Chilean miners painfully begin to describe ordeal

10/25/2010
NEW YORK TIMES

COPIAPO, Chile - Jose Ojeda can barely sleep without the comfort of a miner nearby to confide in when dreams shake him awake.

Omar Reygadas, a great-grandfather more used to comforting than being comforted, cries easily.

And Edison Pena, the miner who kept himself grounded by running miles underground most days, was hospitalized last week for emotional distress.

It has been 12 days since viewers around the globe watched, captivated, as one by one the 33 miners trapped in the gold and copper mine here were pulled from nearly half a mile underground.

While the world has begun to move on, the miners themselves are just starting to grapple with the enormousness of what happened to them.

Some details of the men's ordeal have slipped out as many news organizations vied for their attention.

But the men have resisted breaking a pact they made to keep the most gripping details of their two months in captivity to themselves in the hopes that together they can secure book or movie deals, as well as build their best case for a lawsuit against the mine.

They have held especially close what happened in the first 17 days after the mine collapsed, the time before they knew rescuers were still searching for them.

In interviews over the past several days, four miners who agreed to speak without pay offered a view into the emotional struggles they faced underground, and now above.

Mr. Reygadas, 56 - one of the oldest to have been trapped - spoke the longest, for more than two hours.

He said he entered his first mine at 7, with his father, who was a miner. He does not scare easily; he survived two previous collapses at the same mine and narrowly escaped a third that killed another miner.

But in the first days after the latest cave-in in August, he said, he cried, rolling over on his damp cardboard bed to face the wall so no one could see.

"I'm not embarrassed to say I cried, but I cried from helplessness," he said. "I'd be lying if I said I wasn't scared too, but I knew how to keep it inside to avoid sparking fear in others."

Mr. Reygadas said he was loading his truck just before lunch on Aug. 5 when he felt what seemed like an explosion. The pressure from falling rock "almost blew out" his ears, he said.

The next sound he heard was miners shouting. The men began to search for their friends.

It would take eight hours before they knew no one had died.

Two days later, a boulder rolled into the shaft, sealing it for good.

This is where the narrative goes silent.

During the next two weeks, the men wilted in the heat and shrank, their tiny rations of tuna and crackers too meager to do much more than keep them alive.

The story picks up again on Day 17, when the rescuers' drill bit pierced the roof of their refuge, starting the clock for their eventual rescue.

After that, the men say, there were many more light moments, despite the uncertainties of an unprecedented rescue plan.

The men's stories also reveal the emotional confines they imposed on themselves.

Any miner who got out of line had to stand in front of the other 32 and ask to be forgiven, Mr. Ojeda said.

The craving for sleep was a running theme.
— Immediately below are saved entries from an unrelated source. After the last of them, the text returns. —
Lemma wp_change_loop old new n q k (s : udp_mod) (Q : unit → udp_mod → Prop) :
  linked (pcbs s) q k → NoDup k → (length k < n)%nat → (∀ s', readdressed old new k s s' → Q tt s') → wp (change_loop n q old new) Q s.
Proof.
  revert n q s. induction k as [|x k IH]; intros [|n] q s Hl Hnd Hn HQ; simpl in Hn; try lia; cbn [change_loop].
  - simpl in Hl. subst q. apply wp_ret, HQ. split_and!; [done..|]. intros y. by rewrite decide_False by (by apply not_elem_of_nil).
  - destruct Hl as (-> & Hx & [p Hp] & Hl). apply NoDup_cons in Hnd as [Hxk Hnd]. rewrite (proj2 (Z.eqb_neq x NULL)) by done.
    apply wp_bind, (wp_rd_pcb x p); [done|]. rewrite (lookup_total_correct _ _ _ Hp) in Hl. apply wp_bind.
    eapply wp_mono with (P := λ _ s1, s1 = set_pcbs <[x := readdress old new p]> s).
    { unfold readdress. destruct (_ =? _); cbn [when_]; [by eapply wp_wr_pcb|]. apply wp_ret. unfold set_pcbs. rewrite insert_id by done. by destruct s. }
    intros [] s1 ->. apply wp_bind. eapply wp_rd_pcb; [cbn; apply lookup_insert_eq|].
    replace (u_next (readdress old new p)) with (u_next p) by (by unfold readdress; destruct (_ =? _)).
    apply IH; [|done|lia|].
    + eapply linked_frame; [|exact Hl]. intros y Hy Hm. assert (x ≠ y) by (intros ->; done). cbn. by rewrite lookup_insert_ne, insert_total_ne.
    + intros s' (E1 & E2 & E3 & Hs'). apply HQ. split_and!; [done..|]. intros y. rewrite Hs'. cbn. destruct (decide (x = y)) as [->|Hne].
      * rewrite decide_False by done. by rewrite (decide_True) by (by left); rewrite lookup_insert_eq, Hp.
      * rewrite lookup_insert_ne by done. destruct (decide (y ∈ k)); [by rewrite decide_True by (by right)|by rewrite decide_False by set_solver].
Qed.

(** No bound block has the new address already. *)
Definition address_new (s : udp_mod) (l : list Z) (new : Z) : Prop := ∀ x, x ∈ l → u_local_ip (pcbs s !!! x) ≠ new.

Lemma udp_ok_readdressed old new s s' l :
  udp_ok s l → old ≠ IPADDR_ANY → new ≠ IPADDR_ANY → address_new s l new → readdressed old new l s s' → udp_ok s' l.
Proof.
  intros [Hl Hn Hp Hb Hr Ha Hu] Hold Hnew Haddr (E1 & E2 & E3 & Hs').
  assert (∀ y, is_Some (pcbs s' !! y) ↔ is_Some (pcbs s !! y)) as Hsome by (intros y; rewrite Hs'; destruct (decide _); [apply fmap_is_Some|done]).
  assert (∀ y, pcbs s' !!! y = if decide (y ∈ l) then readdress old new (pcbs s !!! y) else pcbs s !!! y) as Htot.
  { intros y. rewrite !lookup_total_alt, Hs'. destruct (decide (y ∈ l)) as [Hy|]; [|done]. destruct (linked_some _ _ _ _ Hl Hy) as [[p ->] _]. done. }
  assert (∀ p, u_local_port (readdress old new p) = u_local_port p ∧ u_next (readdress old new p) = u_next p) as Hsame by (intros p; unfold readdress; by destruct (_ =? _)).
  split; [| |rewrite E3|..|by rewrite E2]; try done.
  - rewrite E1. eapply linked_frame; [|exact Hl]. intros y Hy Hm. split; [by apply Hsome|]. rewrite Htot, decide_True by done. apply Hsame.
  - assert (dom (pcbs s') = dom (pcbs s)) as Ed by (apply set_eq; intros y; rewrite !elem_of_dom; apply Hsome). unfold allocated. by rewrite Ed.
  - intros y p'. rewrite Hs'. destruct (decide (y ∈ l)) as [Hy|Hy].
    + intros (p & Hpy & ->)%fmap_Some. rewrite (proj1 (Hsame p)). by apply Hb.
    + by apply Hb.
  - intros y p'. rewrite Hs'. destruct (decide (y ∈ l)) as [Hy|Hy]; [|by apply Hr]. intros (p & Hpy & ->)%fmap_Some. rewrite (proj1 (Hsame p)). by apply (Hr y).
  - intros y z Hy Hz Hne. rewrite !Htot, !decide_True by done. unfold apart. rewrite !(proj1 (Hsame _)). intros Ep. destruct (Ha y z Hy Hz Hne Ep) as (Hya & Hza & Hyz).
    pose proof (Haddr y Hy). pose proof (Haddr z Hz). unfold readdress.
    destruct (Z.eqb_spec (u_local_ip (pcbs s !!! y)) old), (Z.eqb_spec (u_local_ip (pcbs s !!! z)) old); cbn [set_u_local u_local_ip]; split_and!; congruence.
Qed.

Lemma wp_addr_changed old new l (s : udp_mod) (Q : unit → udp_mod → Prop) :
  udp_ok s l → address_new s l new →
  ((old = IPADDR_ANY ∨ new = IPADDR_ANY) → Q tt s) →
  (∀ s', old ≠ IPADDR_ANY → new ≠ IPADDR_ANY → readdressed old new l s s' → udp_ok s' l → Q tt s') →
  wp (udp_netif_ip_addr_changed old new) Q s.
Proof.
  intros Ho Haddr Hsame HQ. unfold udp_netif_ip_addr_changed, ip4_addr_isany_val.
  destruct (Z.eqb_spec old IPADDR_ANY) as [|Ho']; cbn [negb andb when_]; [apply wp_ret, Hsame; by left|].
  destruct (Z.eqb_spec new IPADDR_ANY) as [|Hn']; cbn [negb andb when_]; [apply wp_ret, Hsame; by right|].
  apply wp_bind, wp_gets, wp_bind, wp_gets. apply (wp_change_loop old new _ _ l); [apply Ho|apply Ho|by apply pcb_nodup_size|].
  intros s' Hs'. apply HQ; [done..|]. apply (udp_ok_readdressed old new s s' l); assumption.
Qed.
(** ** Who gets a datagram *)

(** A block that takes datagrams to the address and the port; one that takes those
    of the sender; one that takes those of all. *)
Definition takes (a : arrival) (dest : Z) (p : udp_pcb) : bool := (u_local_port p =? dest) && udp_input_local_match a p.
Definition takes_from (a : arrival) (src dest : Z) (p : udp_pcb) : bool := takes a dest p && remote_match a src p.
Definition takes_all (a : arrival) (dest : Z) (p : udp_pcb) : bool := takes a dest p && (Z.land (u_flags p) UDP_FLAGS_CONNECTED =? 0).
Definition to_everyone (a : arrival) : bool := a_broadcast a && (a_dest a =? IPADDR_BROADCAST).

(** Of those [c] that take those of all the first; for a broadcast to everyone the
    first with the address of the interface, if there is one. *)
Definition best_of (a : arrival) (m : gmap Z udp_pcb) (c : list Z) : Z :=
  if to_everyone a then
    match filter (λ x, u_local_ip (m !!! x) = ip_addr (a_inp a)) c with x :: _ => x | [] => List.hd NULL c end
  else List.hd NULL c.
Definition open_blocks (a : arrival) (dest : Z) (m : gmap Z udp_pcb) (l : list Z) : list Z := filter (λ x, takes_all a dest (m !!! x) = true) l.
Definition best (a : arrival) (dest : Z) (m : gmap Z udp_pcb) (l : list Z) : Z := best_of a m (open_blocks a dest m l).
Definition perfect (a : arrival) (src dest : Z) (m : gmap Z udp_pcb) (l : list Z) : list Z := filter (λ x, takes_from a src dest (m !!! x) = true) l.

Definition addressee (a : arrival) (src dest : Z) (m : gmap Z udp_pcb) (l : list Z) : Z :=
  match perfect a src dest m l with x :: _ => x | [] => best a dest m l end.
(** The block that matches the sender goes to the front. *)
Definition reordered (a : arrival) (src dest : Z) (m : gmap Z udp_pcb) (l : list Z) : list Z :=
  match perfect a src dest m l with x :: _ => x :: filter (λ y, y ≠ x) l | [] => l end.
It was hot, about 86 degrees Fahrenheit, and humid.

The men tore the seats from their trucks for makeshift mattresses, but there were not enough to go around and some nights, Mr. Reygadas said, they simply had to sleep, shirtless in the heat, atop the rocks.
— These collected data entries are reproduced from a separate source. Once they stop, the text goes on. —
(* ===== verification/StackDemo.v ===== *)
(** The theorems on packets at concrete inputs, on the states of [EtharpDemo] and
    [UdpPcbSafe]: the clock asks a time server, whose address ARP knows, is answered
    and is pinged. *)
From stdpp Require Import base tactics numbers list gmap.
From S2P Require Import Prelude Words Pbuf Def Checksum Memp Mem PbufMem PbufThm PbufOps PbufDemo Ip4Addr Net NetThm Etharp EtharpThm EtharpOps EtharpSend EtharpQuery EtharpSafe EtharpDemo UdpPcb UdpPcbThm UdpPcbSafe Ip4 Icmp UdpIo Ip4In StackThm IcmpThm Ip4InThm Datagram UdpSend Ping Frames.

(** ** The state *)

(** The user keeps the data, the address and the port of what it got. *)
Notation heard := (list (list Z * Z * Z)).
Notation demo_stack := (stack pool_memp ref_memp mem_heap q_memp u_memp heard).
Notation demo_ok := (stack_ok EP ER EQ EU (X := heard)).

Definition no_frag (p netif dest : Z) : M demo_stack Z := fail AssertFailed.
Definition no_reass (p : Z) : M demo_stack Z := fail AssertFailed.
Definition keep (f arg pcb p addr port : Z) : M demo_stack unit :=
  b ← on_net (rd_pbuf p);
  d ← on_net (rd_bytes (b_payload b) (Z.to_nat (b_len b)));
  modify (λ s, set_clients ((d, addr, port) :: clients s) s);;
  free_packet no_custom p.

Definition known_net : demo_net := (call (CallInput received) answered).2.
Definition ntp_request : list Z := 0x1B :: replicate 47 0.
Definition ready_net : demo_net := with_packet PBUF_TRANSPORT 48 ntp_request known_net.
Definition to_server : Z := match (pbuf_alloc no_custom PBUF_TRANSPORT 48 PBUF_RAM (pm known_net)).1 with inl q => q | _ => 0 end.

Definition here : demo_stack := Stack ready_net udp_7 7 no_packet nif [].

Lemma known_reached : reached known_net [client].
Proof.
  eapply (reach_call _ _ _ _ _ _ answered [received; client] (CallInput received)); [apply answered_reached| |].
  - split; [reflexivity|]. destruct received_ok as (b & Hb & Hs & Hl & _). exists b. exact (conj Hb (conj Hs Hl)).
  - apply call_runs. by vm_compute.
Qed.

Lemma ready_reached : reached ready_net [to_server; client].
Proof. eapply reach_others; [apply known_reached|]. apply packet_others; [by vm_compute|by vm_compute|done|]. apply eth0_ok. by vm_compute. Qed.

Lemma here_ok : demo_ok nif eth0 here [to_server; client].
Proof.
  destruct (reached_ok ready_net _ ready_reached) as [cs Hok]; [by vm_compute|]. split; [by eexists _, cs| |done|done].
  exists [ntp_pcb; dhcp_pcb]. apply (udp_reach_ok EU), udp_7_reached.
Qed.

Lemma keep_receives : receives keep EP ER EQ EU nif eth0.
Proof.
  intros f arg pcb p addr port owners s _ Hp Hok. destruct (stack_owner EP ER EQ EU _ _ _ _ p Hok) as [b Hb]; [by left|done|].
  unfold keep. apply wp_bind, (wp_the_pbuf p b); [done|]. apply wp_bind, wp_read, wp_bind, wp_modify.
  apply (wp_free_packet no_custom EP ER EQ EU nif eth0 p owners); [|done|done]. destruct Hok. by split.
Qed.

(** A frame in a packet of the pool. *)
Definition frame_in (l : list Z) (s : demo_stack) : Z * demo_stack :=
  match on_bufs (pbuf_alloc no_custom PBUF_RAW (Z.of_nat (length l)) PBUF_POOL) s with
  | (inl q, s1) => (q, change_bytes (mem_write (q + 16) l (mem_of s1)) s1)
  | (inr _, s1) => (NULL, s1)
  end.

Lemma frame_in_ok l (s : demo_stack) owners :
  demo_ok nif eth0 s owners → (frame_in l s).1 ≠ NULL → Z.of_nat (length l) ≤ 1514 →
  let q := (frame_in l s).1 in let s' := (frame_in l s).2 in
  demo_ok nif eth0 s' (q :: owners) ∧ framed eth0 s' q (pool_pbuf q (Z.of_nat (length l)) 0) ∧ bytes_at (mem_of s') (q + 16) l.
Proof.
  intros Hok Hq Hl. unfold frame_in in *.
  assert (wp (on_bufs (pbuf_alloc no_custom PBUF_RAW (Z.of_nat (length l)) PBUF_POOL)) (λ r s1, r = NULL ∨
    demo_ok nif eth0 s1 (r :: owners) ∧ store_of s1 !! r = Some (pool_pbuf r (Z.of_nat (length l)) 0)) s) as Hw.
  { apply (wp_alloc_frame no_custom EP ER EQ EU nif eth0 _ owners); [done|change PBUF_POOL_BUFSIZE_ALIGNED with 1536; lia|by left|].
    intros r p' Hr Hb Hok'. by right. }
  unfold wp in Hw. destruct (on_bufs _ s) as [[q|] s1]; [|done]. cbn [fst snd] in *. destruct Hw as [?|[Hok' Hb]]; [done|].
  assert (b_len (pool_pbuf q (Z.of_nat (length l)) 0) = Z.of_nat (length l)) as El.
  { unfold pool_pbuf. cbn [b_len]. change (PBUF_POOL_BUFSIZE_ALIGNED - LWIP_MEM_ALIGN_SIZE 0) with 1536. lia. }
  split; [by apply (stack_ok_bytes EP ER EQ EU)|]. split; [|apply mem_read_write].
  split; [split; [exact Hb|done|exact El|done|done]|done|right; rewrite El; change SIZEOF_ETH_HDR with 14; change (n_mtu eth0) with 1500; lia|by right].
Qed.

Lemma frame_in_rest l (s : demo_stack) :
  st_udp (frame_in l s).2 = st_udp s ∧ clients (frame_in l s).2 = clients s ∧ arp_table (st_net (frame_in l s).2) = arp_table (st_net s).
Proof.
  unfold frame_in, on_bufs, on_net, on_pm, zoom. destruct (pbuf_alloc _ _ _ _ _) as [[q|] p']; done.
Qed.

(** The entry for the server. *)
Lemma here_knows : ∃ e, arp_table (st_net here) !! 0%nat = Some e ∧ stable e ∧ e_ipaddr e = server_ip ∧ e_ethaddr e = server_mac.
Proof. eexists. split; [by vm_compute|]. by vm_compute. Qed.

Lemma server_near : next_hop eth0 server_ip = Host server_ip.
Proof. by vm_compute. Qed.

Lemma eth0_reachable : reachable eth0 server_ip.
Proof. split; by vm_compute. Qed.

(** ** A datagram *)

Definition ntp_data : list Z := 0x24 :: replicate 47 7.
Definition ntp_frame : list Z := udp_frame (n_hwaddr eth0) server_mac 0 99 64 server_ip (ip_addr eth0) 123 ntp_port ntp_data.
Definition in_ntp : demo_stack := (frame_in ntp_frame here).2.
Definition at_ntp : Z := (frame_in ntp_frame here).1.

Lemma here_listens : listens EU eth0 here [ntp_pcb; dhcp_pcb] ntp_pcb server_ip 123 ntp_port.
Proof.
  split; [apply (udp_reach_ok EU), udp_7_reached|by left|by vm_compute|right; by vm_compute|by vm_compute].
Qed.

Lemma ntp_numbers : udp_numbers 0 64 server_ip (ip_addr eth0) 123 ntp_port ntp_data.
Proof. split; [done|done|done|done|done|by vm_compute|repeat constructor; done|done]. Qed.

Lemma in_ntp_ok : demo_ok nif eth0 in_ntp [at_ntp; to_server; client] ∧ framed eth0 in_ntp at_ntp (pool_pbuf at_ntp 90 0) ∧ bytes_at (mem_of in_ntp) (at_ntp + 16) ntp_frame.
Proof. apply (frame_in_ok ntp_frame here [to_server; client]); [apply here_ok|by vm_compute|done]. Qed.

Lemma keep_keeps p b d addr port f arg pcb owners (s : demo_stack) :
  demo_ok nif eth0 s (p :: owners) → store_of s !! p = Some b → p ≠ NULL → data_of (st_net s) p = d → 
  wp (keep f arg pcb p addr port) (λ _ s', clients s' = (d, addr, port) :: clients s) s.
Proof.
  intros Hok Hb Hp Hd. unfold keep. apply wp_bind, (wp_the_pbuf p b); [done|]. apply wp_bind, wp_read, wp_bind, wp_modify.
  rewrite (data_of_read _ _ _ Hb) in Hd. rewrite <-Hd.
  apply (wp_free_packet no_custom EP ER EQ EU nif eth0 p owners); [destruct Hok; by split|done|done].
Qed.

(** The user hears the server's answer. *)
Lemma datagram_received_witness :
  wp (ethernet_input no_custom link_ok no_frag no_reass keep at_ntp nif) (λ r s', r = ERR_OK ∧ clients s' = [(ntp_data, server_ip, 123)]) in_ntp.
Proof.
  destruct in_ntp_ok as (Hok & Hfr & Hbytes). destruct (frame_in_rest ntp_frame here) as (Eu & Ec & _).
  apply (datagram_received no_custom link_ok no_frag no_reass keep EP ER EQ EU nif eth0 at_ntp (pool_pbuf at_ntp 90 0) [to_server; client] [ntp_pcb; dhcp_pcb] ntp_pcb
    (n_hwaddr eth0) server_mac 0 99 64 server_ip 123 ntp_port ntp_data in_ntp _
    Hok Hfr ntp_numbers eth0_reachable (listens_same EU eth0 here in_ntp _ _ _ _ _ Eu here_listens) eq_refl eq_refl Hbytes).
  - done.
  - intros s2 Hok2 Hd Hc. assert (at_ntp ≠ NULL) as Hn by by vm_compute.
    destruct (stack_owner EP ER EQ EU _ _ _ _ at_ntp Hok2) as [b Hb]; [by left|done|].
    eapply wp_mono; [apply (keep_keeps at_ntp b ntp_data server_ip 123 _ _ _ [to_server; client] s2 Hok2 Hb Hn Hd)|]. intros u s' E. split; [done|].
    cbn [set_ip_data clients]. rewrite E, Hc. reflexivity.
Defined.

(** ** A request *)

Lemma here_packet : ∃ b, packed eth0 here to_server b ∧ b_len b = 48 ∧ Forall byte_ok (data_of (st_net here) to_server).
Proof.
  eexists. split; [split; [split; [by vm_compute|by vm_compute|by vm_compute|by vm_compute|by vm_compute]|by vm_compute|by vm_compute|right; by vm_compute]|].
  split; [by vm_compute|]. assert (data_of (st_net here) to_server = ntp_request) as -> by by vm_compute. repeat constructor; done.
Qed.

Lemma here_sender dst : ip4_addr_isloopback dst = false →
  ∃ u, sender eth0 here ntp_pcb dst u ∧ u_tos u = 0 ∧ u_ttl u = UDP_TTL ∧ u_local_port u = ntp_port ∧ Z.land (u_flags u) UDP_FLAGS_NOCHKSUM = 0.
Proof.
  intros Hd. eexists. split; [split; [by vm_compute|done|by vm_compute|by vm_compute|]|by vm_compute].
  right. split_and!; [by vm_compute|by vm_compute|by vm_compute|by vm_compute|exact Hd].
Qed.

Lemma here_numbers u : u_tos u = 0 → u_ttl u = UDP_TTL → u_local_port u = ntp_port → Forall byte_ok (data_of (st_net here) to_server) →
  udp_numbers (u_tos u) (u_ttl u) (ip_addr eth0) server_ip (u_local_port u) 123 (data_of (st_net here) to_server).
Proof.
  intros -> -> -> Hd. split; [done|done|done|done|by vm_compute|done|done|]. assert (length (data_of (st_net here) to_server) = 48%nat) as -> by by vm_compute. done.
Qed.

Lemma datagram_sent_witness : ∃ u e, u_local_port u = ntp_port ∧ e_ethaddr e = server_mac ∧
  wp (udp_sendto no_custom link_ok no_frag ntp_pcb to_server (Some server_ip) 123) (λ _ s', demo_ok nif eth0 s' [to_server; client] ∧
    ∃ e' fs, refreshes eth0 e e' fs ∧ wire (st_net s') = wire (st_net here) ++ fs ++
      [[udp_frame (e_ethaddr e) (n_hwaddr eth0) (u_tos u) (ip_id here) (u_ttl u) (ip_addr eth0) server_ip (u_local_port u) 123 (data_of (st_net here) to_server)]]) here.
Proof.
  destruct here_packet as (b & Hb & _ & Hd). destruct (here_sender server_ip eq_refl) as (u & Hu & Et & El & Ep & Ef). destruct here_knows as (e & He & Hs & Ha & Em).
  exists u, e. split; [exact Ep|]. split; [exact Em|].
  exact (datagram_sent no_custom link_ok no_frag EP ER EQ EU nif eth0 to_server b ntp_pcb u server_ip 123 server_ip 0 e [to_server; client] here
    here_ok (list_elem_of_here _ _) Hb Hu Ef (here_numbers u Et El Ep Hd) server_near He Hs Ha).
Defined.

(** Into another network, behind the gateway, whose address is not known. *)
Lemma udp_sendto_keeps_order_witness : ∃ b u, packed eth0 here to_server b ∧ sender eth0 here ntp_pcb 0x08080808 u ∧ next_hop eth0 0x08080808 = Host (gw eth0) ∧
  wp (udp_sendto no_custom link_ok no_frag ntp_pcb to_server (Some 0x08080808) 123) (λ _ s', demo_ok nif eth0 s' [to_server; client]) here.
Proof.
  destruct here_packet as (b & Hb & _). destruct (here_sender 0x08080808 eq_refl) as (u & Hu & _).
  exists b, u. split; [exact Hb|]. split; [exact Hu|]. split; [by vm_compute|].
  exact (udp_sendto_keeps_order no_custom link_ok no_frag EP ER EQ EU nif eth0 to_server b ntp_pcb u 0x08080808 123 [to_server; client] here
    here_ok (list_elem_of_here _ _) Hb Hu).
Defined.

(** ** From the clock to the server *)

Definition server_if : netif := Netif server_ip 0x00FFFFFF 0x0101A8C0 server_mac ETH_HWADDR_LEN 15 1500 0.

Lemma datagram_arrives_as_sent_witness :
  wp (udp_sendto no_custom link_ok no_frag ntp_pcb to_server (Some (ip_addr server_if)) 123) (λ _ s1, ∃ w f, wire (st_net s1) = w ++ [[f]] ∧
    ∀ nif' p b' owners' l y (s' : demo_stack) Q,
      demo_ok nif' server_if s' (p :: owners') → framed server_if s' p b' → bytes_at (mem_of s') (b_payload b') f → Z.of_nat (length f) ≤ b_len b' →
      reachable server_if (ip_addr eth0) → listens EU server_if s' l y (ip_addr eth0) ntp_port 123 →
      (∀ s2, demo_ok nif' server_if s2 (p :: owners') → data_of (st_net s2) p = data_of (st_net here) to_server → clients s2 = clients s' →
        wp (keep (u_recv (block_at s' y)) (u_recv_arg (block_at s' y)) y p (ip_addr eth0) ntp_port) (λ _ s3, Q ERR_OK (set_ip_data no_packet s3)) s2) →
      wp (ethernet_input no_custom link_ok no_frag no_reass keep p nif') Q s') here.
Proof.
  destruct here_packet as (b & Hb & _ & Hd). destruct (here_sender server_ip eq_refl) as (u & Hu & Et & El & Ep & Ef). destruct here_knows as (e & He & Hs & Ha & Em).
  rewrite <-Ep.
  exact (datagram_arrives_as_sent no_custom link_ok no_frag no_reass keep EP ER EQ EU nif eth0 to_server b ntp_pcb u server_if 123 server_ip 0 e [to_server; client] here
    here_ok (list_elem_of_here _ _) Hb Hu Ef (here_numbers u Et El Ep Hd) server_near He Hs Ha).
Defined.

(** ** A ping *)

Definition ping_rest : list Z := [0; 1; 0; 7] ++ (Z.of_nat <$> seq 97 32).
Definition ping_chk : Z := complement (le_num (icmp_message ICMP_ECHO 0 0 ping_rest)).
Definition ping_frame : list Z :=
  eth_header (n_hwaddr eth0) server_mac ETHTYPE_IP ++ icmp_packet 0 5 64 server_ip (ip_addr eth0) (icmp_message ICMP_ECHO 0 ping_chk ping_rest).
Definition in_ping : demo_stack := (frame_in ping_frame here).2.
Definition at_ping : Z := (frame_in ping_frame here).1.

Lemma ping_request : request 0 5 64 server_ip 0 ping_chk ping_rest.
Proof. split; [done|done|done|done|done|by vm_compute|repeat constructor; done|done|by vm_compute]. Qed.

Lemma in_ping_ok : demo_ok nif eth0 in_ping [at_ping; to_server; client] ∧ framed eth0 in_ping at_ping (pool_pbuf at_ping 74 0) ∧ bytes_at (mem_of in_ping) (at_ping + 16) ping_frame.
Proof. apply (frame_in_ok ping_frame here [to_server; client]); [apply here_ok|by vm_compute|done]. Qed.

Lemma ping_fits : Z.of_nat (length ping_frame) ≤ b_len (pool_pbuf at_ping 74 0).
Proof. by vm_compute. Qed.
Lemma eth0_single : ip4_addr_ismulticast (ip_addr eth0) = false.
Proof. done. Qed.
Lemma eth0_address : 0 ≤ ip_addr eth0 < 4294967296.
Proof. done. Qed.

Lemma ping_is_answered_witness : ∃ e, e_ethaddr e = server_mac ∧
  let answer := icmp_message ICMP_ER 0 (adjust_chksum ping_chk) ping_rest in
  message_right answer ∧
  wp (ethernet_input no_custom link_ok no_frag no_reass keep at_ping nif) (λ r s', r = ERR_OK ∧ demo_ok nif eth0 s' [to_server; client] ∧
    ∃ e' fs, refreshes eth0 e e' fs ∧
      wire (st_net s') = wire (st_net in_ping) ++ fs ++ [[eth_header (e_ethaddr e) (n_hwaddr eth0) ETHTYPE_IP ++ icmp_packet 0 5 ICMP_TTL (ip_addr eth0) server_ip answer]]) in_ping.
Proof.
  destruct in_ping_ok as (Hok & Hfr & Hbytes). destruct (frame_in_rest ping_frame here) as (_ & _ & Et). destruct here_knows as (e & He & Hs & Ha & Em).
  rewrite <-Et in He. exists e. split; [exact Em|].
  exact (ping_is_answered no_custom link_ok no_frag no_reass keep EP ER EQ EU nif eth0 at_ping (pool_pbuf at_ping 74 0) [to_server; client] server_ip 0 e
    (n_hwaddr eth0) server_mac 0 5 64 server_ip 0 ping_chk ping_rest in_ping
    Hok Hfr ping_request eth0_reachable eth0_single eth0_address eq_refl eq_refl Hbytes ping_fits server_near He Hs Ha).
Defined.

(** ** Any frames *)

(** The datagram, the ping, and a frame of nonsense. *)
Definition some_frames : list (list Z) := [ntp_frame; ping_frame; replicate 60 0xff].

Lemma any_frames_are_safe_witness : Forall carried some_frames ∧
  wp (receive_all no_custom link_ok no_frag no_reass keep nif some_frames) (λ _ s', demo_ok nif eth0 s' [to_server; client]) here.
Proof.
  assert (Forall carried some_frames) as Hc.
  { repeat constructor; try (by vm_compute); try (intros _; by vm_compute). }
  split; [exact Hc|]. assert (mtu_fits eth0 1500) as Hm by (right; by vm_compute).
  exact (any_frames_are_safe no_custom link_ok no_frag no_reass keep EP ER EQ EU nif eth0 some_frames [to_server; client] here keep_receives Hm Hc here_ok).
Defined.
Another miner, Vctor Segovia, 48, wrote a letter to his family detailing a nightmare he had.

In it, the men were trapped, but in an oven.

Psychologists treating the men through telephone and video links from the surface were worried enough about them that they began filtering virtually everything family members sent down a relief shaft.

Cheery letters were all right; notes about troubles at home were not.

Some letters were never delivered and others were edited, according to Mr. Ojeda, who called the actions "unjust."

After about two weeks, the miners demanded that the censorship stop, arguing they were not as vulnerable as they seemed.

In the end, the psychologists could not prepare the men for everything.

Not the shock of stepping from the isolation of their cocoonlike rescue craft into the worldwide media glare. Not the reporters who camped outside their hospitals and homes. And not the shock of leaving "los 33," as they called themselves, to return to their other lives.

Since the rescue, some men reportedly have been drinking heavily and several have shown signs of emotional distress.

At a dinner in their honor on Tuesday, Mr. Pena, the runner, broke down when addressing reporters.

Fellow miner Mario Sepulveda grabbed him firmly by the shoulders and neck and whispered something in his ear, but Mr. Pena refused to leave the stage.

"Thank you for believing we were alive," Mr. Pena said slowly, his voice cracking. "Thank you for believing we were alive."

He was hospitalized the next day and has since been released.